|Energy after Rio - Prospects and Challenges - Executive Summary (UNDP, 1997, 38 p.)|
The 1997 review of the United Nations Conference on Environment and Development (UNCED) is the first opportunity to examine progress made in sustainable development. UNCED drew international attention to linkages between environment and economic development, and underscored how the sustainable use of natural resources is an essential element of any international development strategy that addresses the needs of present and future generations.
One of the main goals of the United Nations Development Programme is to lend support to the entire UN System to become a unified and powerful force for sustainable human development. For UNDP, sustainable human development means focusing efforts in four key areas: eradicating poverty, increasing womens role in development, job creation, and protecting and regenerating the environment. Energy production and consumption are closely linked to these issues, and to reach the objectives established by the UN requires major changes in the approach to energy. Energy is an essential instrument to meet basic human needs.
The importance of energy in sustainable development clearly emerged at Rio. However, no integrated action programme in the field of energy was agreed upon at the Rio Conference in 1992. The essential linkages between energy and socio-economic development were not approached in an integrated fashion. As a result the recommendations concerning energy and development remain dispersed. Global consensus was reached with regard to the important, energy-related issues of climate change and acidification.
Shedding light and focusing international attention on the critical importance of energy to sustainable human development is UNDPs only objective in preparing Energy After Rio: Prospects and Challenges, upon which this Executive Summary is based. The current patterns of energy production and use, which shape the development process internationally, are unsustainable and have become more so since Rio. In developing countries, energy financing as well as production and consumption patterns increasingly impede national development processes, and will continue to do so, unless new approaches are adopted.

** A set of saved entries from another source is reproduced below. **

(** The record that was in flight is shipped by the second lifetime. *)
Lemma multiline_never_skips_witness :
  exists traces : list trace, length traces = 2%nat /\ Forall (of_tracked one_path) traces /\
    Exists (fun tr => exists y b g rest, drop (N.to_nat y) ml_log2 = b ++ rest /\ y <= 10 /\ 10 < y + len b /\
      block E_records b g /\ exists before after, of_file log_id tr = before ++ group_entries plain_opts E_records g ++ after) traces.
Proof.
  assert (Ho : survives plain_opts (Some E_records) one_path [log_path] (fun _ => ml_log1) ml_disk0
    [(Killed, life ml_log1); (StoppedGracefully, life ml_log2)] (fun _ => ml_log2)).
  { eapply survives_kill; [apply life_cut; by vm_compute|]. eapply survives_stop; [|constructor].
    destruct (life_on_orderly plain_opts (Some E_records) [] ml_log2
      (tl_disk (cut_off plain_opts (Some E_records) [log_path] (life ml_log1) ml_disk0)))
      as (w1 & w2 & Hg & Hrest); [by vm_compute..|]. exists w1, w2. split; [|exact Hrest].
    etrans; [|exact Hg]. intros fid. by exists (b#" at b" ++ [nl] ++ b#"E3" ++ [nl]). }
  destruct (multiline_never_skips plain_opts one_path [log_path]
    ltac:(by intros fid fid' p p' [-> _]%one_path_lookup [-> _]%one_path_lookup)
    ltac:(intros fid p [-> ->]%one_path_lookup; split_and!;
          [by apply (bool_decide_unpack _); vm_compute..|vm_compute; discriminate|vm_compute; discriminate])
    E_records (fun _ => ml_log1) ml_disk0 _ (fun _ => ml_log2) Ho) as (traces & Hlen & Hof & _ & Hall).
  exists traces. split_and!; [exact Hlen|exact Hof|].
  destruct (Hall log_id log_path (mkSavedOffset 0 8 42)) as (_ & Hbyte & _); [by vm_compute..|].
  apply Hbyte; [vm_compute; discriminate|]. apply Exists_cons_tl, Exists_cons_hd. by vm_compute.
Defined.
End witnesses.
(* ===== verification/LogProps.v ===== *)
(** The guarantees of line classification, of the sink and of the Windows event
    filter. *)
From S2P Require Import Prelude Str StrFacts External F64 Text Syslog Structured StructuredFacts Sink SinkFacts Tailed TailedFacts.
From S2P Require Import Multiline Watcher WatcherFacts SessionFacts EventFilter Examples.
From Stdlib Require Import Strings.Byte.

Section classify.
Context `{MemchrIter, SerdeJson, !MemchrIterOk}.

Lemma map_of_list_nonempty kv (l : list (bytes * Value)) : is_empty (map_of_list (kv :: l)) = false.
Proof.
  unfold map_of_list. cbn [fold_left]. assert (Hne := map_insert_nonempty kv.1 kv.2 []).
  revert Hne. generalize (map_insert kv.1 kv.2 []) as m.
  induction l as [|x l IH]; intros m Hm; cbn [fold_left]; [by destruct m|]. apply IH, map_insert_nonempty.
Qed.

(** C38: A syslog line whose message is a phrase followed by quoted logfmt fields
    is taken apart exactly: the program becomes the service (its pid dropped),
    the phrase the body, and every field, with its escapes undone, an entry of
    the payload. *)
Theorem classify_syslog_logfmt header prog pid phrase kv fs :
  find_sub b#": " (header ++ [space]) = None -> is_valid_program prog = true ->
  (pid = [] \/ exists r, pid = x5b :: r) -> space ∉ pid -> x3a ∉ pid ->
  x3d ∉ phrase -> starts_with b#"{" (trim_start (phrase ++ render_fields (kv :: fs))) = false ->
  Forall (fun kv => valid_key kv.1 = true) (kv :: fs) ->
  classify_line (header ++ [space] ++ prog ++ pid ++ b#": " ++ phrase ++ render_fields (kv :: fs))
    (mkFileParseOpts true true false)
  = mkClassified Info phrase (Some prog)
      (Some (VObject (map_of_list (map (fun kv => (kv.1, VString kv.2)) (kv :: fs))))).
Proof.
  intros Hh Hp Hpid Hsp Hco Heq Hbr Hk. unfold classify_line. cbn [opt_syslog opt_structured opt_levels].
  rewrite (syslog_parse_complete header prog pid (phrase ++ render_fields (kv :: fs))) by done.
  cbn [Syslog.body program]. rewrite split_message_plain, split_logfmt_roundtrip by done.
  cbn [andb map]. by rewrite map_of_list_nonempty.
Qed.

(** The single backward scan finds the field a naive forward search would:
    the first space of the line followed by a non-empty key and an equals sign,
    and nothing when there is no such place. *)
Theorem field_start_is_first s :
  match logfmt_field_start s with
  | Some i => (exists e, field_match s i e) /\ forall i' e', (i' < i)%nat -> ~ field_match s i' e'
  | None => forall i e, ~ field_match s i e
  end.
Proof. rewrite logfmt_field_start_eq. apply field_start_ref_spec. Qed.
End classify.

(** * The sink *)

Section sink.
Context `{TellClient}.

(** Configured tags reach every metric in front of its own labels, sorted by
    key, so two agents with the same configuration emit the same series however
    their hash maps are walked; both the stack buffer and the heap path of the
    merge give the same labels. *)
Theorem tags_deterministic t tags tags' table m labels :
  NoDup tags.*1 -> tags ≡ₚ tags' ->
  emit (sink_live t tags table).1 m labels
  = mkSink (Live (tell_metric t (m (sort_by_key tags' ++ labels)))) (sort_by_key tags').
Proof.
  intros Hnd Hp. unfold sink_live. rewrite leak_tags_spec. cbn [fst].
  rewrite (sort_by_key_perm tags tags' Hnd Hp). unfold emit. cbn [inner].
  by rewrite send_metric_merged.
Qed.
End sink.

(** The real sink implements the interface the tailer is proved against: on
    a live sink whatever the channel of the SDK refuses, its queue has received
    exactly the entries of the complete lines before the offset, once and in
    order. *)
Theorem live_queue_exactly_once `{SimdUtf8, Memchr, MemchrIter, SerdeJson, Regex, !SimdUtf8Ok, !MemchrOk}
    `{TellClient, !TellClientOk} opts c0 oss c (t : TailedFile) (sink : LiveSink) now :
  pos t = 0 -> partial t = [] -> growing opts 0 t c0 oss c ->
  let '(t', sink') := poll_session oss t sink opts now in
  exists done rest, c = done ++ rest /\ pos t' = len done /\
    tell_queue (live_tell sink') = tell_queue (live_tell sink) ++ ideal_entries opts done.
Proof.
  intros Hp Hpart Hg. assert (Hsy := synced_start opts 0 c0 t sink Hp ltac:(lia) Hpart).
  apply (poll_session_synced _ _ _ _ oss c _ _ now) in Hsy; [|done].
  destruct (poll_session oss t sink opts now) as [t' sink'].
  destruct Hsy as (dn & rest & Hd & Hp' & _ & _ & _ & Hsh). by exists dn, rest.
Qed.

(** * The event filter *)

Lemma elem_of_filter_bool {A} (f : A -> bool) l x : x ∈ List.filter f l <-> x ∈ l /\ f x = true.
Proof. rewrite !list_elem_of_In. apply filter_In. Qed.

Lemma is_empty_ranges ts :
  is_empty (map EventFilter.range_of (List.filter (fun t => negb (EventFilter.is_exclude t)) ts)) = true
  <-> forall t, t ∈ ts -> EventFilter.is_exclude t = true.
Proof.
  induction ts as [|x ts IH]; cbn; [set_solver|]. setoid_rewrite elem_of_cons.
  destruct (EventFilter.is_exclude x) eqn:E; cbn; [naive_solver|]. split; [done|].
  intros Hall. specialize (Hall x (or_introl eq_refl)). congruence.
Qed.

(** The event-id filter means what its text says: a list of ids and ranges,
    some of them negated, parses, and an id passes exactly when no negated range
    covers it and, if there are plain ranges, one of them does. *)
Theorem event_filter_meaning ts :
  ts <> [] -> Forall EventFilter.token_ok ts ->
  exists f, EventFilter.parse (EventFilter.render_spec ts) = inl f /\
    forall id, EventFilter.matches f id = true <->
      (~ exists t, t ∈ ts /\ EventFilter.is_exclude t = true /\ EventFilter.covers id t) /\
      ((forall t, t ∈ ts -> EventFilter.is_exclude t = true) \/
       exists t, t ∈ ts /\ EventFilter.is_exclude t = false /\ EventFilter.covers id t).
Proof.
  intros Hne Hok. eexists. split; [by apply EventFilter.parse_render_spec|]. intros id.
  unfold EventFilter.matches. cbn [EventFilter.excluded EventFilter.includes].
  assert (Hex : existsb (EventFilter.in_one id) (map EventFilter.range_of (List.filter EventFilter.is_exclude ts)) = true
    <-> exists t, t ∈ ts /\ EventFilter.is_exclude t = true /\ EventFilter.covers id t).
  { rewrite EventFilter.existsb_ranges. setoid_rewrite elem_of_filter_bool. naive_solver. }
  assert (Hin : existsb (EventFilter.in_one id)
      (map EventFilter.range_of (List.filter (fun t => negb (EventFilter.is_exclude t)) ts)) = true
    <-> exists t, t ∈ ts /\ EventFilter.is_exclude t = false /\ EventFilter.covers id t).
  { rewrite EventFilter.existsb_ranges. setoid_rewrite elem_of_filter_bool. setoid_rewrite negb_true_iff. naive_solver. }
  rewrite <- Hex, <- Hin, <- is_empty_ranges. clear.
  destruct (existsb _ (map _ (List.filter EventFilter.is_exclude ts))); [naive_solver|].
  destruct (is_empty _); naive_solver.
Qed.

(** * On concrete inputs *)

Section witnesses.
Import Examples RefTell.

Lemma classify_syslog_logfmt_witness :
  classify_line (b#"Jan 1 host" ++ [space] ++ b#"sshd" ++ b#"[42]" ++ b#": "
      ++ b#"login" ++ render_fields [(b#"user", b#"bob")]) (mkFileParseOpts true true false)
  = mkClassified Info (b#"login") (Some (b#"sshd")) (Some (VObject [(b#"user", VString (b#"bob"))])).
Proof.
  apply (classify_syslog_logfmt (b#"Jan 1 host") (b#"sshd") (b#"[42]") (b#"login") (b#"user", b#"bob") []).
  - reflexivity.
  - reflexivity.
  - right. by eexists.
  - by apply (bool_decide_unpack _); vm_compute.
  - by apply (bool_decide_unpack _); vm_compute.
  - by apply (bool_decide_unpack _); vm_compute.
  - reflexivity.
  - by apply Forall_singleton.
Defined.

Lemma field_start_is_first_witness :
  (exists e, field_match b#"in a=1" 2 e) /\ forall i' e', (i' < 2)%nat -> ~ field_match b#"in a=1" i' e'.
Proof. exact (field_start_is_first b#"in a=1"). Defined.

Definition room (n : nat) : tell (TellClient:=ref_tell) := mkChan n [] [].

Lemma tags_deterministic_witness :
  emit (sink_live (room 1) [(b#"b", b#"2"); (b#"a", b#"1")] ∅).1 (fun ls => mkMetric KGauge (b#"x") f0 ls Delta) []
  = mkSink (Live (tell_metric (room 1) (mkMetric KGauge (b#"x") f0
      (sort_by_key [(b#"a", b#"1"); (b#"b", b#"2")] ++ []) Delta))) (sort_by_key [(b#"a", b#"1"); (b#"b", b#"2")]).
Proof.
  apply (tags_deterministic (room 1) [(b#"b", b#"2"); (b#"a", b#"1")] [(b#"a", b#"1"); (b#"b", b#"2")] ∅).
  - by apply (bool_decide_unpack _); vm_compute.
  - constructor.
Defined.

Lemma live_queue_exactly_once_witness :
  let '(t', sink') :=
    poll_session [app_os (b#"a" ++ [nl] ++ b#"b" ++ [nl])] (fresh_file 0) (mkLiveSink (room 1) []) plain_opts 0 in
  exists done rest, b#"a" ++ [nl] ++ b#"b" ++ [nl] = done ++ rest /\ pos t' = len done /\
    tell_queue (live_tell sink') = [] ++ ideal_entries plain_opts done.
Proof.
  apply (live_queue_exactly_once plain_opts (b#"a" ++ [nl] ++ b#"b" ++ [nl])
    [app_os (b#"a" ++ [nl] ++ b#"b" ++ [nl])] (b#"a" ++ [nl] ++ b#"b" ++ [nl]) (fresh_file 0) (mkLiveSink (room 1) []) 0).
  - reflexivity.
  - reflexivity.
  - apply growing_still; [by split|]. apply Forall_singleton. by apply app_os_serves.
Defined.

Lemma event_filter_meaning_witness :
  exists f, EventFilter.parse (EventFilter.render_spec [EventFilter.Include 4624 4634; EventFilter.Exclude 4627 4627]) = inl f /\
    EventFilter.matches f 4625 = true.
Proof.
  destruct (event_filter_meaning [EventFilter.Include 4624 4634; EventFilter.Exclude 4627 4627]) as (f & Hf & Hm).
  - discriminate.
  - repeat constructor; vm_compute; discriminate.
  - exists f. split; [exact Hf|]. apply Hm. split.
    + intros (t & Ht & He & Hc). rewrite !elem_of_cons in Ht. destruct Ht as [->|[->|Ht]]; [done| |set_solver].
      cbn in Hc. lia.
    + right. exists (EventFilter.Include 4624 4634). split_and!; [by left|done|cbn; lia].
Defined.
End witnesses.
(* ===== verification/EventXml.v ===== *)
(** [src/src/logs/eventlog_parse.rs]: one rendered Windows event, from its XML
    text to the log entry that is shipped, and the bookmark file of a channel.

    The XML tokenizer ([quick-xml]) is third-party: [QuickXml] is the reader the
    parser pulls from, [QuickXmlOk] that every token consumes text. The parser
    itself, a pull loop over the tokens with its section, element name, pending
    attribute and text, is [xml_loop]. *)
From S2P Require Import Prelude Str StrFacts External Text Sink Source EventFilter.
From Stdlib Require Import Strings.Byte.

(** * quick-xml *)

(** An element start is its qualified name and its attribute lookups:
    [try_get_attribute] followed by [normalized_value], [None] for an error. *)
Record BytesStart := mkBytesStart {
  el_name : bytes;
  el_attr : bytes -> option (option bytes);
}.

(** [quick_xml::events::Event]; [XOther] is a comment, a declaration, a doctype
    or a processing instruction. *)
Inductive XmlEvent :=
| XStart (e : BytesStart)
| XEmpty (e : BytesStart)
| XText (raw : bytes)
| XGeneralRef (raw : bytes)
| XCData (raw : bytes)
| XEnd (name : bytes)
| XEof
| XOther.

Class QuickXml := {
  xml_reader : Type;
  xml_from_str : bytes -> xml_reader;
  read_event : xml_reader -> option (XmlEvent * xml_reader);   (* None: an error *)
  xml_decode : bytes -> option bytes;
  xml_unescape : bytes -> option bytes;
}.

(** The reader goes forward: the text left shrinks with every token but the end
    of the document. *)
Class QuickXmlOk `{QuickXml} := {
  xml_left : xml_reader -> nat;
  xml_left_start : forall s, (xml_left (xml_from_str s) <= length s)%nat;
  xml_left_step : forall r ev r', read_event r = Some (ev, r') -> ev <> XEof ->
    (xml_left r' < xml_left r)%nat;
}.

(** * Constants *)

Definition AUDIT_FAILURE : N := 0x8010000000000000.
Definition AUDIT_SUCCESS : N := 0x8020000000000000.
Definition MAX_XML_LEN : N := 256 * 1024.
Definition SELF_PROVIDER : bytes := b#"witness".
Definition DEFAULT_QUERY : bytes :=
  b#"*[System[(Level=0 or Level=1 or Level=2 or Level=3 or Level=4)]]".

(** * Types *)

Record EventEntry := mkEventEntry {
  provider : bytes;
  event_id : bytes;
  qualifiers : bytes;
  level : option N;
  task : bytes;
  opcode : bytes;
  keywords : bytes;
  version : bytes;
  time_created : bytes;
  computer : bytes;
  channel : bytes;
  record_id : bytes;
  activity_id : bytes;
  related_activity_id : bytes;
  process_id : bytes;
  thread_id : bytes;
  user_sid : bytes;
  data : list (option bytes * bytes);
}.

Today, an estimated 2 billion people worldwide lack access to modern energy services. Though we know that energy is absolutely essential for development, little international attention has been devoted to this relation. Agenda 21 called on nations to find more efficient systems for producing, distributing and consuming energy, and for greater reliance on environmentally sound energy systems, with special emphasis on renewable sources of energy. UNDP, through its Initiative on Sustainable Energy, is assisting programme countries to reflect these objectives in national energy policies, investment plans and sustainable development strategies. Change, however, must go beyond aid policies and be reflected in international business, investment, trade, public and private sector policies and decisions.
What must now be done? A more direct, and dynamic debate on the essential linkages between energy and socio-economic development is needed, followed by translation into action, especially in the short term, of the objectives of sustainable energy to achieve sustainable human development.
On behalf of UNDP, I hope that this Executive Summary can serve to foster the international debate and consensus process concerning the importance of sustainable energy and refocus international commitment on these critical issues during the 1997 Review of Rio. The authors of this volume describe the important links between energy and development and suggest pathways that will allow energy to be used in ways that improve peoples lives. This is at the heart of sustainable human development and, as we enter the next millennium, is one of the key global issues that will challenge all nations.
I congratulate the authors and contributors on their efforts, and am confident that this Executive Summary will be an important catalyst for decision-makers, policy-makers, academics, the international development community, NGOs and the media in highlighting the importance of energy for achieving sustainable human development.